I’d say that they complement each other by fulfilling different needs and desires that really every human being has, in slightly different proportions. One maximizes on curiosity the other on stability.

Both rely on trust, even though understood and managed very differently. Hospex communities are driven by openness whereas local communities seem to me to be more protective and closed for their members. A traveller is essentially a stranger who brings unfamiliar and new, an adventure, rather then well known and alike as in local communities which are looking for a „good fit” in new members and tend to be rather homogeneous. The former maximize on curiosity in short one-time connections and the latter on long term stability. Travellers are usually solo or very few people while local communities are crowded. Travellers communities are dynamic and in constant move while local communities stay in one place… I am not sure what structure to put on this.

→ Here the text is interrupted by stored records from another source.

(* ===== verification/JobReset.v ===== *)
(** * The reset cycle

    [engine/reset_expired_jobs.rs]: for every configured class, batches until one
    scans no row.  Each batch is a command of its own and reads the clock, so the
    [k]-th batch of a cycle runs at [clock k].  A [loop] of the source has fuel;
    running out of it is [None].

    The cycle ends whatever the clock does: a batch that scans a row clears its
    lease, so fuel above the number of leases is enough, and without tenant and
    category filters no lease of the classes that had expired when the cycle began is
    left. *)
From stdpp Require Import pretty.
From Stdlib Require Import Sorting.Sorted.
From S2P Require Import Prelude Chars Float64 Numerals Json Errors Execution Store JobTypes JobLocks JobLocksProof.

Open Scope Z_scope.

Record ResetExpiredJobsConfig := mkResetConfig {
  rc_page_size : nat;
  rc_job_classes : list ExpiredJobClass;
  rc_tenant_ids : list string;
  rc_enabled_job_categories : list string
}.

Section Cycle.
Context (fuel : nat) (config : ResetExpiredJobsConfig)
  (reset_batch : nat -> ExpiredJobClass -> nat -> JM ResetExpiredJobsBatchOutcome).

(** The inner loop: the next batch number and the total. *)
Fixpoint drain (f : nat) (job_class : ExpiredJobClass) (k total : nat) : JM (option (nat * nat)) :=
  match f with
  | O => mret None
  | S f =>
      outcome ← reset_batch k job_class (rc_page_size config);
      let total := (total + reset outcome)%nat in
      if (scanned outcome =? 0)%nat then mret (Some (S k, total)) else drain f job_class (S k) total
  end.

Fixpoint drain_classes (classes : list ExpiredJobClass) (k total : nat) : JM (option (nat * nat)) :=
  match classes with
  | [] => mret (Some (k, total))
  | job_class :: classes =>
      r ← drain fuel job_class k total;
      match r with
      | Some (k, total) => drain_classes classes k total
      | None => mret None
      end
  end.

Definition reset_cycle_with : JM (option nat) :=
  r ← drain_classes (rc_job_classes config) 0 0; mret (snd <$> r).
End Cycle.

(** [ResetExpiredJobsBatchCmd]. *)
Definition non_empty (l : list string) : Filter := match l with [] => None | _ => Some l end.

Definition reset_expired_jobs_batch_scoped `{SqlOrder} (now : Z) (job_class : ExpiredJobClass)
  (page_size : nat) (tenant_ids enabled_job_categories : list string) : JM ResetExpiredJobsBatchOutcome :=
  reset_expired_job_locks_batch now job_class page_size (non_empty tenant_ids) (non_empty enabled_job_categories).

Definition reset_cycle `{SqlOrder} (fuel : nat) (clock : nat -> Z) (config : ResetExpiredJobsConfig)
  : JM (option nat) :=
  reset_cycle_with fuel config (fun k job_class page_size =>
    reset_expired_jobs_batch_scoped (clock k) job_class page_size (rc_tenant_ids config)
      (rc_enabled_job_categories config)).

(** ** Leases *)
Notation JobRows := (gmap string (CasRow RuntimeTimerJobState)).

Definition has_lease (r : CasRow RuntimeTimerJobState) : bool :=
  bool_decide (is_Some (jb_lock_expiration_time (cas_data r))).

(** The ids of the rows with a lease. *)
Definition leases (tab : JobRows) : gset string := dom (filter (fun kr => has_lease kr.2 = true) tab).

Lemma elem_of_leases tab k : k ∈ leases tab <-> exists r, tab !! k = Some r /\ has_lease r = true.
Proof.
  unfold leases. rewrite elem_of_dom. split.
  - intros [r Hr]. apply map_lookup_filter_Some in Hr as [? ?]. eauto.
  - intros (r & Hr & Hl). exists r. by apply map_lookup_filter_Some.
Qed.

Lemma expired_has_lease c now r : expired_job c now (cas_data r) = true -> has_lease r = true.
Proof.
  unfold expired_job, has_lease. rewrite bool_decide_eq_true.
  destruct (jb_lock_expiration_time _); [by eexists|done].
Qed.

Lemma unlocked_row_no_lease r : has_lease (unlocked_row r) = false.
Proof. done. Qed.

Lemma unlocked_row_not_expired c now r : expired_job c now (cas_data (unlocked_row r)) = false.
Proof. done. Qed.

Lemma update_unlocked_leases ids tab :
  leases (update_rows unlocked_row ids tab) = leases tab ∖ list_to_set ids.
Proof.
  apply set_eq. intros k. rewrite elem_of_difference, elem_of_list_to_set, !elem_of_leases.
  rewrite update_rows_lookup. split.
  - intros (r & (r0 & Hr0 & ->)%fmap_Some & Hl). case_decide; [done|]. eauto.
  - intros ((r & -> & Hl) & Hk). simpl. rewrite decide_False by done. eauto.
Qed.

Section Batch.
Context `{SqlOrder} (now : Z) (job_class : ExpiredJobClass) (page_size : nat)
  (tenant_filter category_filter : Filter).
Notation batch := (expired_chosen now job_class page_size tenant_filter category_filter).
Notation after := (reset_session now job_class page_size tenant_filter category_filter).

Lemma batch_leased s j : jobs_wf s -> j ∈ batch s -> jb_timer_job_id j ∈ leases (js_jobs s).
Proof.
  intros W Hj. destruct (expired_chosen_stored now job_class page_size tenant_filter category_filter s W) as [_ Hs].
  rewrite Forall_forall in Hs. destruct (Hs _ Hj) as (r & Hr & <-).
  apply elem_of_leases. exists r. split; [done|].
  pose proof (expired_chosen_expired now job_class page_size tenant_filter category_filter s W) as He.
  rewrite Forall_forall in He. by eapply expired_has_lease, (He _ Hj).
Qed.

Lemma batch_shrinks s :
  jobs_wf s -> batch s <> [] -> (size (leases (js_jobs (after s))) < size (leases (js_jobs s)))%nat.
Proof.
  intros W Hb. unfold reset_session. simpl. rewrite update_unlocked_leases.
  destruct (batch s) as [|j l] eqn:E; [done|]. apply subset_size.
  assert (jb_timer_job_id j ∈ leases (js_jobs s)) by (apply batch_leased; [done|rewrite E; by left]).
  simpl. set_solver.
Qed.
End Batch.

(** Nothing expired is left out of an unfiltered page that came back empty. *)
Lemma empty_page_clean `{SqlOrder} now c page s k r :
  jobs_wf s -> (0 < page)%nat -> expired_chosen now c page None None s = [] ->
  js_jobs s !! k = Some r -> expired_job c now (cas_data r) = false.
Proof.
  intros W Hp He Hr. apply not_true_iff_false. intros Hx.
  assert (Hq : query (expired_filters c now) "id" (Some page) (js_jobs s) = []).
  { unfold expired_chosen, reset_limit in He. simpl in He. rewrite andb_false_r in He.
    assert (Hall : forall l, List.filter (resettable c None None s) l = l).
    { induction l as [|j l IH]; [done|]. simpl. rewrite IH. unfold resettable. simpl.
      by rewrite orb_true_r. }
    rewrite Hall in He. set (l := query _ _ _ _) in *.
    pose proof (Permutation_length (order_by_permutation id_leb l)) as Hl.
    destruct (order_by id_leb l) as [|j l']; [by apply nil_length_inv|]. destruct page; [lia|done]. }
  set (p := fun kr : string * CasRow RuntimeTimerJobState =>
              forallb (filter_holds (cas_cells kr.2)) (expired_filters c now)).
  set (leb := fun a b : string * CasRow RuntimeTimerJobState => cell_leb (column_of "id" a) (column_of "id" b)).
  assert (Hs : take page (sql_order _ leb (List.filter p (map_to_list (js_jobs s)))) = [])
    by (by apply map_eq_nil in Hq).
  assert (Hin : (k, r) ∈ sql_order _ leb (List.filter p (map_to_list (js_jobs s)))).
  { rewrite <- sql_order_permutation. apply list_elem_of_In, filter_In. split.
    - by apply list_elem_of_In, elem_of_map_to_list.
    - unfold p. by rewrite (expired_filters_hold _ _ _ _ (jobs_rows _ W _ _ Hr)). }
  destruct (sql_order _ _ _) as [|x l]; [by apply elem_of_nil in Hin|]. destruct page; [lia|done].
Qed.

(** [s'] is [s] with the leases of some rows cleared, each of a job [P]. *)
Definition recovered (P : RuntimeTimerJobState -> Prop) (s s' : JobSession) : Prop :=
  s' = set_jobs (js_jobs s') s
  /\ forall k, js_jobs s' !! k = js_jobs s !! k
               \/ exists r, js_jobs s !! k = Some r /\ P (cas_data r) /\ js_jobs s' !! k = Some (unlocked_row r).

Lemma recovered_refl P s : recovered P s s.
Proof. split; [by destruct s|auto]. Qed.

Lemma recovered_trans P s1 s2 s3 :
  (forall r, ~ P (cas_data (unlocked_row r))) -> recovered P s1 s2 -> recovered P s2 s3 -> recovered P s1 s3.
Proof.
  intros HP [E2 H2] [E3 H3]. split; [by rewrite E3, E2|]. intros k.
  destruct (H3 k) as [->|(r & Hr & Hp & H)]; [apply H2|].
  destruct (H2 k) as [Hk|(r0 & Hr0 & Hp0 & Hk)].
  - right. exists r. by rewrite <- Hk.
  - rewrite Hk in Hr. injection Hr as <-. by apply HP in Hp.
Qed.

Definition clean (c : ExpiredJobClass) (now : Z) (s : JobSession) : Prop :=
  forall k r, js_jobs s !! k = Some r -> expired_job c now (cas_data r) = false.

Lemma clean_recovered P c now s s' : recovered P s s' -> clean c now s -> clean c now s'.
Proof.
  intros [_ H] Hc k r Hr. destruct (H k) as [E|(r0 & Hr0 & _ & E)].
  - apply (Hc k). congruence.
  - assert (r = unlocked_row r0) as -> by congruence. done.
Qed.

Lemma clean_earlier c now now' s : now' <= now -> clean c now s -> clean c now' s.
Proof.
  intros Hle Hc k r Hr. specialize (Hc k r Hr). unfold expired_job in *.
  destruct (jb_lock_expiration_time _) as [x|]; [|done].
  apply andb_false_iff in Hc as [Hc|Hc]; [|by rewrite Hc, andb_false_r].
  by rewrite (proj2 (Z.ltb_ge x now')) by lia.
Qed.

Section CycleProof.
Context `{SqlOrder} (clock : nat -> Z) (config : ResetExpiredJobsConfig).
Context (Hclock : forall i j, (i <= j)%nat -> clock i <= clock j).

(** A job whose lease some batch of the cycle finds expired. *)
Definition expired_in_cycle (j : RuntimeTimerJobState) : Prop :=
  exists i c, c ∈ rc_job_classes config /\ expired_job c (clock i) j = true.

Definition unscoped : Prop :=
  (0 < rc_page_size config)%nat /\ rc_tenant_ids config = [] /\ rc_enabled_job_categories config = [].

Notation batch k c := (reset_expired_jobs_batch_scoped (clock k) c (rc_page_size config)
  (rc_tenant_ids config) (rc_enabled_job_categories config)).
Notation rb := (fun k job_class page_size =>
  reset_expired_jobs_batch_scoped (clock k) job_class page_size (rc_tenant_ids config)
    (rc_enabled_job_categories config)).

Lemma expired_in_cycle_cleared r : ~ expired_in_cycle (cas_data (unlocked_row r)).
Proof. by intros (i & c & _ & E). Qed.

Lemma batch_recovered k c s :
  c ∈ rc_job_classes config -> jobs_wf s ->
  recovered expired_in_cycle s
    (reset_session (clock k) c (rc_page_size config) (non_empty (rc_tenant_ids config))
       (non_empty (rc_enabled_job_categories config)) s).
Proof.
  intros Hc W. split; [done|]. intros i. simpl. rewrite update_rows_lookup.
  destruct (js_jobs s !! i) as [r|] eqn:Hr; simpl; [|auto].
  destruct (decide (i ∈ _)) as [(j & -> & Hj)%list_elem_of_fmap|]; [|auto]. right. exists r. split_and!; [done| |done].
  epose proof (expired_chosen_stored _ _ _ _ _ s W) as [_ Hs].
  rewrite Forall_forall in Hs. destruct (Hs _ Hj) as (r' & Hr' & E).
  assert (r' = r) as -> by congruence. exists k, c. split; [done|].
  epose proof (expired_chosen_expired _ _ _ _ _ s W) as He. rewrite Forall_forall in He.
  rewrite E. by apply (He _ Hj).
Qed.

Lemma drain_ends f c k total s :
  c ∈ rc_job_classes config -> jobs_wf s -> (size (leases (js_jobs s)) < f)%nat ->
  exists k' total' s',
    drain config rb f c k total s = (Ok (Some (k', total')), s')
    /\ jobs_wf s' /\ recovered expired_in_cycle s s'
    /\ (size (leases (js_jobs s')) <= size (leases (js_jobs s)))%nat /\ (k < k')%nat
    /\ (unscoped -> clean c (clock k) s').
Proof.
  intros Hc. revert k total s. induction f as [|f IH]; intros k total s W Hf; [lia|].
  cbn [drain]. erewrite bind_ok by (by apply reset_batch_chosen). cbn [scanned reset].
  pose proof (batch_recovered k c s Hc W) as Hr.
  pose proof (reset_session_wf (clock k) c (rc_page_size config) (non_empty (rc_tenant_ids config))
    (non_empty (rc_enabled_job_categories config)) s W) as W'.
  destruct (length _ =? 0)%nat eqn:E.
  - apply Nat.eqb_eq, nil_length_inv in E. do 3 eexists. split; [done|]. split_and!; [done|done| |lia|].
    + unfold reset_session. simpl. rewrite E. simpl. by rewrite update_rows_nil.
    + intros (Hp & Ht & Hcat). apply (clean_recovered _ _ _ _ _ Hr).
      intros i r Hi. rewrite Ht, Hcat in E. eapply empty_page_clean; [exact W|exact Hp|exact E|exact Hi].
  - apply Nat.eqb_neq in E.
    pose proof (batch_shrinks (clock k) c (rc_page_size config) _ _ s W ltac:(by intros Hnil; rewrite Hnil in E)) as Hlt.
    destruct (IH (S k) (total + length (expired_chosen (clock k) c (rc_page_size config)
        (non_empty (rc_tenant_ids config)) (non_empty (rc_enabled_job_categories config)) s))%nat _ W' ltac:(lia))
      as (k' & t' & s' & -> & W'' & Hr' & Hl & Hk & Hcl).
    do 3 eexists. split; [done|]. split_and!; [done| |lia|lia|].
    + eapply recovered_trans; [apply expired_in_cycle_cleared|done|done].
    + intros Hu. eapply clean_earlier; [|by apply Hcl]. apply Hclock. lia.
Qed.

Lemma drain_classes_end fuel classes k total s :
  (forall c, c ∈ classes -> c ∈ rc_job_classes config) -> jobs_wf s ->
  (size (leases (js_jobs s)) < fuel)%nat ->
  exists k' total' s',
    drain_classes fuel config rb classes k total s = (Ok (Some (k', total')), s')
    /\ jobs_wf s' /\ recovered expired_in_cycle s s'
    /\ (unscoped -> forall c, c ∈ classes -> clean c (clock 0) s').
Proof.
  revert k total s. induction classes as [|c classes IH]; intros k total s Hin W Hf.
  { do 3 eexists. split; [done|]. split_and!; [done|apply recovered_refl|by intros _ c ?%elem_of_nil]. }
  cbn [drain_classes].
  destruct (drain_ends fuel c k total s (Hin c ltac:(by left)) W Hf) as (k1 & t1 & s1 & E1 & W1 & R1 & L1 & _ & C1).
  rewrite (bind_ok _ _ _ _ _ E1).
  destruct (IH k1 t1 s1 ltac:(intros; apply Hin; by right) W1 ltac:(lia)) as (k2 & t2 & s2 & E2 & W2 & R2 & C2).
  do 3 eexists. split; [done|]. split_and!; [done| |].
  - eapply recovered_trans; [apply expired_in_cycle_cleared|done|done].
  - intros Hu c' [->|Hc']%elem_of_cons; [|by apply C2].
    apply (clean_recovered _ _ _ _ _ R2). eapply clean_earlier; [|by apply C1]. apply Hclock. lia.
Qed.

(** C14: the reset cycle ends and recovers expired leases.  The clock is read once per
    batch and does not go back from one reading to the next; columns and jobs of the
    table agree; and the fuel is above the number of leases in the table.  Then the
    cycle ends without error; it changes nothing but the leases it clears, each of a
    job of a configured class whose lease had expired by a reading of the cycle;
    columns and jobs still agree; and with a page of at least one row and no tenant
    or category filter, no job of a configured class is left with a lease that had
    expired by the first reading of the cycle.  No other transaction writes the table
    during the cycle. *)
Theorem reset_cycle_recovers fuel s :
  jobs_wf s -> (size (leases (js_jobs s)) < fuel)%nat ->
  exists total s',
    reset_cycle fuel clock config s = (Ok (Some total), s')
    /\ jobs_wf s' /\ recovered expired_in_cycle s s'
    /\ (unscoped -> forall c, c ∈ rc_job_classes config -> clean c (clock 0) s').
Proof.
  intros W Hf. unfold reset_cycle, reset_cycle_with.
  destruct (drain_classes_end fuel (rc_job_classes config) 0 0 s ltac:(done) W Hf) as (k & t & s' & E & W' & R & C).
  exists t, s'. rewrite (bind_ok _ _ _ _ _ E). done.
Qed.
End CycleProof.

Close Scope Z_scope.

In a bigger perspective, our civilization has grown and flourished on products, tools, information and knowledge transmitted by merchants in caravans on the Silk Road or sailors in the Mediterranean Sea. Up until we reached a point where everything is globally connected and we need to degrowth and deglobalize… but I guess it’s a matter of finding a balance again.

Thanks @mariha for starting this!

Actually Bonfire is not opinionated towards local or non-local communities, therefore I cannot really follow the rest of the assumptions, tough i’m curious what makes you think that is the case, and also why you tend to assume having 2 separated apps (one built for hosts and another for travellers) would be better than just one with different roles (just curious)

Also do you envision OHN as a platform? or are you thinking at OHN as a suite of different and somehow interconnected tools (like a chat + bullettin boards + forum ) ?

Yes, Valueflows can be used to track any kind of economic activities that happen within a network, it’s not bounded to some kind of phisycal space of some sort…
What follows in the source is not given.